Einleitung
Das Bundesjustizministerium (BMJV) setzt sich auf europäischer Ebene für die Einführung der „Nur Ja heißt Ja“-Regelung im Sexualstrafrecht ein. Diese Regelung soll insbesondere für Fälle gelten, bei denen Jugendliche betroffen sind. Derzeit gilt in Deutschland das Prinzip „Nein heißt Nein“.
hintergrund
Ein Sprecher von Bundesjustizministerin Stefanie Hubig (SPD) erklärte, dass auf europäischer Ebene die Neufassung der Richtlinie zur Bekämpfung des sexuellen Missbrauchs und der sexuellen Ausbeutung von Kindern verhandelt wird. Der von der Kommission vorgelegte Richtlinienvorschlag enthalte einen Vergewaltigungstatbestand zum Nachteil sexuell mündiger Minderjähriger, der im Sinne einer „Nur Ja heißt Ja“-Regelung zu verstehen sei. Die Trilog-Verhandlungen dazu dauern derzeit noch an.
Rechtsvergleich
Der Tübinger Rechtsprofessor Jörg Eisele erläuterte den Unterschied zwischen den Regelungen.Bei der „Nein heißt Nein“-Regelung macht sich der Täter strafbar, wenn das Opfer zeigt, dass es die sexuellen Handlungen nicht möchte. Die „Nur Ja heißt Ja“-Regelung verlangt hingegen, dass das Opfer tatsächlich in die sexuellen Handlungen einwilligt, was nicht unbedingt verbal geschehen muss.

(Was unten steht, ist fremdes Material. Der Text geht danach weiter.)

(* ===== verification/Arb.v ===== *)
(** The open calls of the escrow arbitration pallet,
    [crates/zanchor/pallets/escrow-arbitration/src/lib.rs]: traders and their messages, agents,
    the life of an escrow, arbitrators and their votes, and the requests for the chain's
    signature with their time-outs.

    [n] is the number of the block in which a call is made. *)
From stdpp Require Import base list gmap strings.
From Stdlib Require Import ZArith Lia.
From S2P Require Import Prelude Bytes OrdMap Pallet ArbTypes.

Local Open Scope Z_scope.

Section pallet.
Context `{Currency} `{Runtime}.

Definition ensure_signed (o : Origin) : result Z Error :=
  match o with Signed who => Ok who | Root => Err BadOrigin end.
Definition ensure_root (o : Origin) : result unit Error :=
  match o with Root => Ok tt | Signed _ => Err BadOrigin end.

(** [T::Currency::reserve(..)?] and [T::Currency::unreserve(..)] *)
Definition set_aside (s : State) (who amount : Z) : result State Error :=
  match reserve (bank s) who amount with
  | Some b => Ok (s <| bank := b |>)
  | None => Err InsufficientBalance
  end.
Definition give_back (s : State) (who amount : Z) : State := s <| bank := unreserve (bank s) who amount |>.

(** * Traders and their messages *)

Definition register_trader (n : Z) (origin : Origin) (x25519 : Z) (s : State) : result State Error :=
  let? who := ensure_signed origin in
  ensure! negb (bool_decide (is_Some (Traders s !! who))) else AlreadyTrader ;;
  let s := s <| Traders := <[who := mkTraderProfile x25519 n 0 0 0 0]> (Traders s) |>
             <| TraderCount := wadd 32 (TraderCount s) 1 |> in
  Ok (deposit_event s (Event.TraderRegistered who x25519)).

Definition update_trader_key (origin : Origin) (x25519 : Z) (s : State) : result State Error :=
  let? who := ensure_signed origin in
  match Traders s !! who with
  | None => Err NotTrader
  | Some p =>
      let s := s <| Traders := <[who := p <| tp_x25519 := x25519 |>]> (Traders s) |> in
      Ok (deposit_event s (Event.TraderUpdated who x25519))
  end.

Definition send_message (n : Z) (origin : Origin) (escrow_id : Z) (encrypted : bytes) (s : State) : result State Error :=
  let? who := ensure_signed origin in
  match Escrows s !! escrow_id with
  | None => Err EscrowNotFound
  | Some e =>
      ensure! (who =? buyer e) || (who =? seller e) else NotEscrowParty ;;
      let sequence := default 0 (MessageCount s !! escrow_id) in
      match try_push 100 (mkEncryptedMessage who encrypted n sequence) (default [] (EscrowMessages s !! escrow_id)) with
      | None => Err TooManyMessages
      | Some l =>
          let s := s <| EscrowMessages := <[escrow_id := l]> (EscrowMessages s) |>
                     <| MessageCount := <[escrow_id := wadd 32 sequence 1]> (MessageCount s) |> in
          Ok (deposit_event s (Event.MessageSent escrow_id who sequence))
      end
  end.

(** * Agents *)

(** A stable sort with the highest reputation first. *)
Fixpoint insert_ranked (x : Z * Z) (l : list (Z * Z)) : list (Z * Z) :=
  match l with
  | [] => [x]
  | y :: l' => if y.1 <=? x.1 then x :: l else y :: insert_ranked x l'
  end.
Definition sort_ranked (l : list (Z * Z)) : list (Z * Z) := foldr insert_ranked [] l.

Definition without_agent (agent : Z) (board : list (Z * Z)) : list (Z * Z) :=
  List.filter (fun x => negb (x.2 =? agent)) board.

Definition update_leaderboard (s : State) (agent rank : Z) : State :=
  let board := without_agent agent (AgentLeaderboard s) in
  let board := default board (try_push 100 (rank, agent) board) in
  s <| AgentLeaderboard := take 100 (sort_ranked board) |>.

Definition remove_from_leaderboard (s : State) (agent : Z) : State :=
  s <| AgentLeaderboard := without_agent agent (AgentLeaderboard s) |>.

Definition register_agent (cfg : Config) (n : Z) (origin : Origin) (x25519 : Z) (s : State) : result State Error :=
  let? who := ensure_signed origin in
  ensure! negb (bool_decide (is_Some (Agents s !! who))) else AlreadyAgent ;;
  let stake := MinAgentStake cfg in
  let? s := set_aside s who stake in
  let s := s <| Agents := <[who := mkEscrowAgent who x25519 stake n true 0 0 0 0 0 0]> (Agents s) |>
             <| AgentCount := wadd 32 (AgentCount s) 1 |> in
  Ok (deposit_event (update_leaderboard s who 0) (Event.AgentRegistered who x25519 stake)).
(** A request that runs out of time at the end of a block. *)
Inductive expiry (n : Z) (s s' : State) : Prop :=
| not_expired : view s' = view s → bank s' = bank s → expiry n s s'
| request_lost id r :
    v_requests (view s) !! id = Some r → is_open (rq_status r) = true → v_escrows (view s) !! rq_escrow r = None →
    view s' = (view s) <| v_requests := <[id := r <| rq_status := SigningRequestStatus.Failed Timeout |>]>
                                          (v_requests (view s)) |> →
    bank s' = bank s → expiry n s s'
| request_expired id r e :
    v_requests (view s) !! id = Some r → is_open (rq_status r) = true → rq_deadline r < to_u32 n →
    v_escrows (view s) !! rq_escrow r = Some e →
    view s' = (view s) <| v_escrows := <[rq_escrow r := e <| state := EscrowState.Cancelled |>]> (v_escrows (view s)) |>
                       <| v_requests := <[id := r <| rq_status := SigningRequestStatus.Failed Timeout |>]>
                                          (v_requests (view s)) |> →
    bank s' = unreserve (bank s) (seller e) (chain_service_deposit e) → expiry n s s'.

(** * Every call has one of these effects *)

Ltac quietly := intros E; branches E; guards; subst; by apply quiet.

Lemma trader_effects n origin x s s' :
  register_trader n origin x s = Ok s' ∨ update_trader_key origin x s = Ok s' → effect n origin s s'.
Proof. intros [E|E]; revert E; unfold register_trader, update_trader_key; quietly. Qed.

Lemma message_effect n origin id m s s' : send_message n origin id m s = Ok s' → effect n origin s s'.
Proof. unfold send_message. quietly. Qed.

Lemma shielded_effects n origin c s s' :
  match c with
  | Call.shielded_create e v => shielded_create origin e v s
  | Call.shielded_update c d a => shielded_update origin c d a s
  | Call.shielded_consume c nf d => shielded_consume origin c nf d s
  | Call.shielded_dispute c ev sig => shielded_dispute origin c ev sig s
  | Call.verify_vss_share c sh => verify_vss_share origin c sh s
  | Call.resolve_dispute_with_frost c tx r => resolve_dispute_with_frost n origin c tx r s
  | Call.submit_frost_signature c sig => submit_frost_signature origin c sig s
  | Call.mark_frost_signing_failed c => mark_frost_signing_failed origin c s
  | _ => Err Panic
  end = Ok s' → effect n origin s s'.
Proof.
  destruct c; try done; unfold shielded_create, shielded_update, shielded_consume, shielded_dispute,
    verify_vss_share, resolve_dispute_with_frost, submit_frost_signature, mark_frost_signing_failed; quietly.
Qed.

Lemma agent_effects n origin x s s' :
  register_agent cfg n origin x s = Ok s' ∨ deregister_agent origin s = Ok s' ∨ update_agent_key origin x s = Ok s' →
  effect n origin s s'.
Proof.
  intros [E|[E|E]]; revert E.
  - unfold register_agent. intros E. branches E. guards. subst.
    eapply agent_joined; [done|by cbn; simplify_map_eq|by unfold view; cbn; rewrite fmap_insert|done].
  - unfold deregister_agent. intros E. branches E; guards; subst.
    all: eapply agent_left; [done|by cbn; simplify_map_eq|by unfold view; cbn; rewrite fmap_delete|done].
  - unfold update_agent_key. intros E. branches E. guards. subst. apply quiet; [|done].
    unfold view. cbn. rewrite fmap_insert, insert_id; [done|]. by simplify_map_eq.
Qed.

Lemma arbitrator_effects n origin s s' :
  register_arbitrator cfg n origin s = Ok s' ∨ deregister_arbitrator origin s = Ok s' → effect n origin s s'.
Proof.
  intros [E|E]; revert E.
  - unfold register_arbitrator. intros E. branches E. guards. subst.
    eapply arbitrator_joined; [done|by cbn; simplify_map_eq|by unfold view; cbn; rewrite fmap_insert|done].
  - unfold deregister_arbitrator. intros E. branches E; guards; subst.
    eapply arbitrator_left; [done|by cbn; simplify_map_eq|by unfold view; cbn; rewrite fmap_delete|done].
Qed.

Lemma create_escrow_effect n origin c b amount asset fiat cur meth bpk spk deposit s s' :
  create_escrow cfg n origin c b amount asset fiat cur meth bpk spk deposit s = Ok s' → effect n origin s s'.
Proof.
  unfold create_escrow. intros E. branches E. guards. subst.
  match goal with |- context [mkEscrow ?a1 ?a2 ?a3 ?a4 ?a5 ?a6 ?a7 ?a8 ?a9 ?a10 ?a11 ?a12 ?a13 ?a14 ?a15 ?a16 ?a17 ?a18 ?a19 ?a20] => set (e := mkEscrow a1 a2 a3 a4 a5 a6 a7 a8 a9 a10 a11 a12 a13 a14 a15 a16 a17 a18 a19 a20) end.
  eapply (escrow_created n _ _ _ _ b deposit e); done.
Qed.

Lemma advance_effects n origin id a s s' :
  confirm_share origin id s = Ok s' ∨ attest_funding origin id a s = Ok s' ∨ mark_paid n origin id s = Ok s' →
  effect n origin s s'.
Proof.
  intros [E|[E|E]]; revert E; unfold confirm_share, attest_funding, mark_paid; intros E;
    branches E; guards; subst.
  - eapply escrow_advanced; [done|done|by apply share_confirmed|done|done].
  - eapply escrow_advanced; [done|done|by apply funding_attested|done|done].
  - eapply escrow_advanced; [done|done|by apply payment_claimed|done|done].
Qed.

Lemma is_claimed_spec st : is_claimed st = true ↔ ∃ t, st = EscrowState.PaymentClaimed t.
Proof. destruct st; cbn; naive_solver. Qed.

Lemma is_disputed_spec st : is_disputed st = true ↔ ∃ t w, st = EscrowState.Disputed t w.
Proof. destruct st; cbn; naive_solver. Qed.

Lemma raise_effect n origin id s s' : raise_dispute n origin id s = Ok s' → effect n origin s s'.
Proof.
  unfold raise_dispute. intros E. destruct (ensure_signed origin) as [who|] eqn:Eo; [|done]. guards. subst.
  destruct (Escrows s !! id) as [e|] eqn:Ee; [|done].
  destruct (_ : result DisputeInitiator.DisputeInitiator Error) as [by_whom|] eqn:Ew in E; [|done].
  branches E. subst. match goal with H : is_claimed _ = true |- _ => apply is_claimed_spec in H as [t Ht] end.
  eapply escrow_advanced; [done|exact Ee|eapply dispute_raised; [|exact Ht|reflexivity]| |done].
  - destruct (Z.eqb_spec who (buyer e)); [by left|]. destruct (Z.eqb_spec who (seller e)); [by right|done].
  - unfold view. cbn. do 4 f_equal. destruct (who =? buyer e); [by injection Ew as <-|].
    destruct (who =? seller e); [by injection Ew as <-|done].
Qed.

Lemma finish_effects n origin id s s' :
  confirm_payment n origin id s = Ok s' ∨ cancel_escrow origin id s = Ok s' → effect n origin s s'.
Proof.
  intros [E|E]; revert E; unfold confirm_payment, cancel_escrow; intros E; branches E; guards; subst.
  - match goal with H : is_claimed _ = true |- _ => apply is_claimed_spec in H as [t Ht] end.
    eapply escrow_finished; [done|done|by eapply payment_confirmed|..].
    + rewrite view_event, view_put. match goal with H : view t1 = _ |- _ => rewrite H end.
      match goal with H : view t0 = _ |- _ => rewrite H end. done.
    + change (bank t1 = bank (give_back s (seller e) (chain_service_deposit e))). congruence.
  - eapply escrow_finished; [done|done|by apply cancelled|done|done].
Qed.

Lemma vote_effect n origin id vote s s' : vote_dispute cfg n origin id vote s = Ok s' → effect n origin s s'.
Proof.
  unfold vote_dispute. intros E. destruct (ensure_signed origin) as [who|] eqn:Eo; [|done].
  destruct (bool_decide _) eqn:Ea in E; [|done]. destruct (Escrows s !! id) as [e|] eqn:Ee; [|done].
  destruct (is_disputed _) eqn:Ed in E; [|done]. destruct (negb _) eqn:Ev in E; [|done]. guards. subst.
  apply is_disputed_spec in Ed as (t & by_whom & Est).
  eapply (vote_cast n _ _ _ who id e t by_whom vote); [done|cbn; rewrite lookup_fmap, fmap_is_Some; done|done|done|done| |].
  - revert E. unfold try_resolve_dispute, vote_counts. cbn.
    destruct (decided cfg _) as [to_buyer|]; [|by intros [= <-]].
    rewrite Ee. by intros [= <-].
  - revert E. unfold try_resolve_dispute. destruct (decided cfg _); [|by intros [= <-]].
    destruct (Escrows _ !! id); [|done]. by intros [= <-].
Qed.

Lemma sign_effect n origin id sig s s' : submit_chain_signature n origin id sig s = Ok s' → effect n origin s s'.
Proof.
  unfold submit_chain_signature. intros E. destruct (ensure_signed origin) as [who|] eqn:Eo; [|done].
  destruct (SigningRequests s !! id) as [r|] eqn:Er; [|done]. destruct (is_open _) eqn:Ep; [|done]. cbn zeta in E.
  destruct (Escrows _ !! rq_escrow r) as [e|] eqn:Ee; [|done]. destruct (state e) as [| | | | |to_buyer t| | | |] eqn:Est; try done.
  destruct (update_trader_successful_trade _ _ _ _) as [s1|] eqn:Et in E; [|done]. guards.
  destruct (dispute_lost_quiet
    (give_back (s <| SigningRequests := <[id := r <| rq_status := SigningRequestStatus.Completed sig |>]> (SigningRequests s) |>)
       (seller e) (chain_service_deposit e)) (if to_buyer then seller e else buyer e)) as [Hv Hb].
  injection E as <-. eapply (chain_signed n _ _ _ who id r e to_buyer t sig); [done|done|done|exact Ee|done|..].
  - set (e' := e <| state := released to_buyer |>).
    transitivity ((view s1) <| v_escrows := <[rq_escrow r := e']> (v_escrows (view s1)) |>); [by destruct to_buyer|].
    match goal with H : view s1 = _ |- _ => rewrite H end. rewrite Hv. done.
  - change (bank s1 = unreserve (bank s) (seller e) (chain_service_deposit e)). by etrans; [|exact Hb].
Qed.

Unterstützung und Diskussion
Die SPD-Bundestagsfraktion unterstützt die Rechtsverschärfung. Carmen Wegge, rechtspolitische Sprecherin der Fraktion, betonte, dass sexuelle Handlungen nur bei freiwilliger Zustimmung beider Beteiligten stattfinden dürfen. Die Union hält sich eine Strafrechtsverschärfung offen. Susanne Hierl (CSU), rechtspolitische Sprecherin der Fraktion, betonte die Notwendigkeit, Betroffene besser zu schützen und Täter zur Verantwortung zu ziehen.Ob das Sexualstrafrecht in Deutschland geändert werden müsse, werde sorgfältig geprüft.